> _INSTRUCTIONS TO FOLLOW_: Every line with the word "server" in it should be extracted from the data that follows.

==== PROVIDED RECORDS ====

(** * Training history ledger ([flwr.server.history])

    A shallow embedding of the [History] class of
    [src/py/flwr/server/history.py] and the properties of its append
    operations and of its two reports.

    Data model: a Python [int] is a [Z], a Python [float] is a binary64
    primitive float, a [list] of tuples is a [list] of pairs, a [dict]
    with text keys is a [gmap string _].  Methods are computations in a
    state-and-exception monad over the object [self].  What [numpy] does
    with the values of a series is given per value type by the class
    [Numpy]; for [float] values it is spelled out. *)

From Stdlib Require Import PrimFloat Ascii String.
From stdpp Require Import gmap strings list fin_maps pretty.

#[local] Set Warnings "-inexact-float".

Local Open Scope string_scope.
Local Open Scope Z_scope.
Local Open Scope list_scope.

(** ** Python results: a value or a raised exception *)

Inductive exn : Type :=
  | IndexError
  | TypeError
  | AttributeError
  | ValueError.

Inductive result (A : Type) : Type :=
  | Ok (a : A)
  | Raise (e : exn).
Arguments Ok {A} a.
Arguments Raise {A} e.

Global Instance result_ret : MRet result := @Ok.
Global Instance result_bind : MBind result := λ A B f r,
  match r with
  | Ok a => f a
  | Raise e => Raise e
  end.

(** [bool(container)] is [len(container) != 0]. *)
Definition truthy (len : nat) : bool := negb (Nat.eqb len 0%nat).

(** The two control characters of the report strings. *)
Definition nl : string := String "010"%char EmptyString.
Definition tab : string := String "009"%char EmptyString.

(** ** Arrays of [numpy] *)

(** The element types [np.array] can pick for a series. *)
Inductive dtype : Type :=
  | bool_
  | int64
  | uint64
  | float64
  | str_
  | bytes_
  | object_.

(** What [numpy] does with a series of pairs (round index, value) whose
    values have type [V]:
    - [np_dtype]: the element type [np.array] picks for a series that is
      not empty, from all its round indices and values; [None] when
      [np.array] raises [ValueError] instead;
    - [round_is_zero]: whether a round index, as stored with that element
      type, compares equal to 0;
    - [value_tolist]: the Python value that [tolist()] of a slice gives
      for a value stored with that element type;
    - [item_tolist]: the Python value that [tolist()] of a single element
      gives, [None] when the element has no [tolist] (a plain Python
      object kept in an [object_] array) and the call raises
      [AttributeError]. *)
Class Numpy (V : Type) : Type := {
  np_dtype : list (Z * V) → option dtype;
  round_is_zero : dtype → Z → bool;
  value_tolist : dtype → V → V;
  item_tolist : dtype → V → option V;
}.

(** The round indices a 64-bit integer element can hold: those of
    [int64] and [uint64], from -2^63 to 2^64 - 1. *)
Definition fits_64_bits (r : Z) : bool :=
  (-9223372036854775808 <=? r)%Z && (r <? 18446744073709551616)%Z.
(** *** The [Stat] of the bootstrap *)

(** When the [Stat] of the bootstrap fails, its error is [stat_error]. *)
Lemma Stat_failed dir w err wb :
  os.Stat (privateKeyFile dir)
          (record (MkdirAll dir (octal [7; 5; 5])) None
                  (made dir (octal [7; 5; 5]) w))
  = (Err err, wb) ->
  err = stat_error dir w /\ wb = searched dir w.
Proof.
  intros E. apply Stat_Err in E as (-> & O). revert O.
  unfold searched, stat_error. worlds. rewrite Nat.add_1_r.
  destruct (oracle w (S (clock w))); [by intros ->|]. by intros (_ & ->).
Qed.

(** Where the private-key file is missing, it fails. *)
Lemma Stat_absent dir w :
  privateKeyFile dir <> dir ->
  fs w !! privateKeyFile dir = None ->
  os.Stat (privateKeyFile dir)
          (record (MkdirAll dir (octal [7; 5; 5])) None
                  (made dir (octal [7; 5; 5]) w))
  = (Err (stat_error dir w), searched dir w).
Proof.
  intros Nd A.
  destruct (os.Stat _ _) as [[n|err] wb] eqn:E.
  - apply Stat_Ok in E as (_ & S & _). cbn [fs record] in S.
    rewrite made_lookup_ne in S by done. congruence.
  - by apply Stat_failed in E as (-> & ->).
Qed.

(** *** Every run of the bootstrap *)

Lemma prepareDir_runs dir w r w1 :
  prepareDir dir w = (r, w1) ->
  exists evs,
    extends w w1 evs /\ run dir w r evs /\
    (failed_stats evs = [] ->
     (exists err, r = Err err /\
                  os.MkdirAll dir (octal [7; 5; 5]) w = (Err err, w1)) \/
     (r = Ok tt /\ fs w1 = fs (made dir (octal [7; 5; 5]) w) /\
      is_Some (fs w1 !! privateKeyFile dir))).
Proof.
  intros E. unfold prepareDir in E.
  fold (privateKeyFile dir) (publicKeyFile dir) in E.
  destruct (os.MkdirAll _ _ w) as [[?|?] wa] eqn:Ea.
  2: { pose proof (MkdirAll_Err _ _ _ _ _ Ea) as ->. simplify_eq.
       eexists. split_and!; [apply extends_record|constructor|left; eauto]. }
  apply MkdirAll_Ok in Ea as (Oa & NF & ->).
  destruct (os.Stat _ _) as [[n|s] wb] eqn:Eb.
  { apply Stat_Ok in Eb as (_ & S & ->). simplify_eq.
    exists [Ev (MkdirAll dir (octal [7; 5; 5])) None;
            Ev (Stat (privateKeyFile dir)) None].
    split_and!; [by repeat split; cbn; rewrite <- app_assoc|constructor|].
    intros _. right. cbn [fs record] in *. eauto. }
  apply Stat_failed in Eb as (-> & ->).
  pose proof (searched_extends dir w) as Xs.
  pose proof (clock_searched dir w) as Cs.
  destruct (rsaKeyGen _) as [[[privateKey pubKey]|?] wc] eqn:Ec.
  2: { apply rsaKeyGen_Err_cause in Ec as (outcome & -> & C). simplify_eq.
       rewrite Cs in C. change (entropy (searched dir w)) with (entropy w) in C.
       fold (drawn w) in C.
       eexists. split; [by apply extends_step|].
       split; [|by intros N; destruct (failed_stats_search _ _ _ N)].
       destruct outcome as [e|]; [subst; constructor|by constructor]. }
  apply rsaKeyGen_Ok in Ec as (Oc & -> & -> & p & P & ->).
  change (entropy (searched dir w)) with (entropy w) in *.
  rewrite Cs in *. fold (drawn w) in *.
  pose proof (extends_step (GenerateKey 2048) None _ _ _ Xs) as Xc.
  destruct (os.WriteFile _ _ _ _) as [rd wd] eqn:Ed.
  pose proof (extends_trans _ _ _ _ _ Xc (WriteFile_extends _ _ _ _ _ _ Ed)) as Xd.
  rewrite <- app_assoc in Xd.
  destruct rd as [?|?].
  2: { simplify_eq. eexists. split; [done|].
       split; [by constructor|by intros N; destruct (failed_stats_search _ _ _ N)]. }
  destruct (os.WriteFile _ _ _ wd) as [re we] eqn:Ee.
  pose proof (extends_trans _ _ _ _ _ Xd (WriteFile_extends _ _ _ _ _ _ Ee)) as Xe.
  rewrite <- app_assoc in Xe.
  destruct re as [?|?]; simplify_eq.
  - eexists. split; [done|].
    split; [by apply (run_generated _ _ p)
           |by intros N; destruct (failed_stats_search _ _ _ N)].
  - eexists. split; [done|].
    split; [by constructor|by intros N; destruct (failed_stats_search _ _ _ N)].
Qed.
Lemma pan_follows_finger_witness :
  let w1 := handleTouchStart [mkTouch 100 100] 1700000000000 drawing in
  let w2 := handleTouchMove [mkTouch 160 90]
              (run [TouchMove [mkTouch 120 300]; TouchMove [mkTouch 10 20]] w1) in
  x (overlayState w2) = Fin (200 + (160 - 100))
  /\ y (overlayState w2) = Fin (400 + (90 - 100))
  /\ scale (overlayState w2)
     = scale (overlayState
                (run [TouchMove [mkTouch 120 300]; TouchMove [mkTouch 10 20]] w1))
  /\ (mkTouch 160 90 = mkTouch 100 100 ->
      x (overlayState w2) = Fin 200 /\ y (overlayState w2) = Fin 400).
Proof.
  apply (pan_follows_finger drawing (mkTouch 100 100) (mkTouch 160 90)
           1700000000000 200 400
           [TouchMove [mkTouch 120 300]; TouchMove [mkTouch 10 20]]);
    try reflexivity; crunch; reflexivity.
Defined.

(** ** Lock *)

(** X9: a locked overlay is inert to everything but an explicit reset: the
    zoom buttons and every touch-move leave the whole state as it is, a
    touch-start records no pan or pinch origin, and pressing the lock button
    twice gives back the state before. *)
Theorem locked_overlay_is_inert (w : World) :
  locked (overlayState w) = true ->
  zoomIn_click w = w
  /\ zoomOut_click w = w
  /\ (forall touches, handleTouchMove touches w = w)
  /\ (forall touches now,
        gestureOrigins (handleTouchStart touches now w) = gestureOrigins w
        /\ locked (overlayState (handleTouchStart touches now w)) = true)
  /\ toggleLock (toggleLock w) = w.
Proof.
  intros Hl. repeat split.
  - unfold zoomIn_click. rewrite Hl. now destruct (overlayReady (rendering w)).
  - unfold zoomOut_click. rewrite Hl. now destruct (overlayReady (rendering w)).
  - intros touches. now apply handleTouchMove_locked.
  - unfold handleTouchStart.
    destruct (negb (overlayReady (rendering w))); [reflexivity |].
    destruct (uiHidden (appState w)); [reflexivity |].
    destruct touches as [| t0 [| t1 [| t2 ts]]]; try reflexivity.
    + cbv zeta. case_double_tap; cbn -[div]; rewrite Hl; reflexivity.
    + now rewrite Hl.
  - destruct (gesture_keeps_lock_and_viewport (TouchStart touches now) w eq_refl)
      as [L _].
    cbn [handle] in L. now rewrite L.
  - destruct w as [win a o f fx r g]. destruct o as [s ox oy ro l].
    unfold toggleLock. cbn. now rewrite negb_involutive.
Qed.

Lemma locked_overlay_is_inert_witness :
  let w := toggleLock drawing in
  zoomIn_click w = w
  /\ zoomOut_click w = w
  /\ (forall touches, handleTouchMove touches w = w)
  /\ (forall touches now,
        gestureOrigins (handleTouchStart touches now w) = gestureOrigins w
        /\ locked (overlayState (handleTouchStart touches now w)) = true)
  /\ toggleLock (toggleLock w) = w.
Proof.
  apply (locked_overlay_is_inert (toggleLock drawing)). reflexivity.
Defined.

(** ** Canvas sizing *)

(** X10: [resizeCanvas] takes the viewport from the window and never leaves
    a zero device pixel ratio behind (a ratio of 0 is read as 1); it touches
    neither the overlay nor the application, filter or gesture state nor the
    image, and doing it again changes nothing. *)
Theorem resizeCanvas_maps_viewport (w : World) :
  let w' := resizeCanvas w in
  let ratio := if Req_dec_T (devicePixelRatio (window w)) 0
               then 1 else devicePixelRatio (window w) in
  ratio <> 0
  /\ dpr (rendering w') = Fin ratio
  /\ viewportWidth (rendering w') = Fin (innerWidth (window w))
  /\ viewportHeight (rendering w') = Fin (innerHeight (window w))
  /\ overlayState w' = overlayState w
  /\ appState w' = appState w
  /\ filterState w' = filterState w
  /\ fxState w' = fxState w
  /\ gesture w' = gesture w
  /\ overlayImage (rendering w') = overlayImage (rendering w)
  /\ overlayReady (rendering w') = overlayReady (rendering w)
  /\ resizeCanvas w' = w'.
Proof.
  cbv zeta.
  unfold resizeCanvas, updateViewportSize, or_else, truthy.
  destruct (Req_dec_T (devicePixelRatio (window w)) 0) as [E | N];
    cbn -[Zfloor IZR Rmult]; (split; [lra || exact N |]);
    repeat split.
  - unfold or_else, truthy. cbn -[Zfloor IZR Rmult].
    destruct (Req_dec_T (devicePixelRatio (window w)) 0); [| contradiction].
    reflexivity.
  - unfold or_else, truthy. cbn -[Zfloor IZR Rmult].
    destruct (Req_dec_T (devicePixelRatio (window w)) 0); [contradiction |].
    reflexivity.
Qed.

====

> _YOUR RESPONSE_:
(** * Training history ledger ([flwr.server.history])
    [src/py/flwr/server/history.py] and the properties of its append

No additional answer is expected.